- **WHAT IS EXPECTED**: The entries below must be returned exactly as they stand.

- **TASK INPUTS**:
━━━
(** C11: the module's HMAC is HMAC-SHA-1: for a key of any 8-bit length,
    [sha1_initHmac], the bytes of the text and [sha1_resultHmac] give the code
    RFC 2104 defines, long keys being hashed first. *)
Theorem hmac_correct (key text : list Z) (s : sha) :
  length (sha1_buffer s) = 64%nat -> Z.of_nat (length key) < 256 ->
  Z.of_nat (length text) < 2 ^ 31 ->
  exists s1 s2, sha1_initHmac key s = Ok s1 /\
    sha1_resultHmac (sha1_writeArray text s1) = Ok (hmac_spec key text, s2).
Proof.
  intros Hl Hk Ht. destruct (hmac_of_text key text s Hl ltac:(lia) ltac:(lia)) as (s1 & s2 & H & H' & _).
  by exists s1, s2.
Qed.

Lemma hmac_correct_witness :
  exists s1 s2, sha1_initHmac (replicate 80 0xaa) sha_zero = Ok s1 /\
    sha1_resultHmac (sha1_writeArray [1; 2; 3] s1) = Ok (hmac_spec (replicate 80 0xaa) [1; 2; 3], s2).
Proof. apply (hmac_correct (replicate 80 0xaa) [1; 2; 3] sha_zero); done. Defined.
━━━
- **SOLUTION FOR THIS TASK**:
(** C11: the module's HMAC is HMAC-SHA-1: for a key of any 8-bit length,
    [sha1_initHmac], the bytes of the text and [sha1_resultHmac] give the code
    RFC 2104 defines, long keys being hashed first. *)
Theorem hmac_correct (key text : list Z) (s : sha) :
  length (sha1_buffer s) = 64%nat -> Z.of_nat (length key) < 256 ->
  Z.of_nat (length text) < 2 ^ 31 ->
  exists s1 s2, sha1_initHmac key s = Ok s1 /\
    sha1_resultHmac (sha1_writeArray text s1) = Ok (hmac_spec key text, s2).
Proof.
  intros Hl Hk Ht. destruct (hmac_of_text key text s Hl ltac:(lia) ltac:(lia)) as (s1 & s2 & H & H' & _).
  by exists s1, s2.
Qed.

Lemma hmac_correct_witness :
  exists s1 s2, sha1_initHmac (replicate 80 0xaa) sha_zero = Ok s1 /\
    sha1_resultHmac (sha1_writeArray [1; 2; 3] s1) = Ok (hmac_spec (replicate 80 0xaa) [1; 2; 3], s2).
Proof. apply (hmac_correct (replicate 80 0xaa) [1; 2; 3] sha_zero); done. Defined.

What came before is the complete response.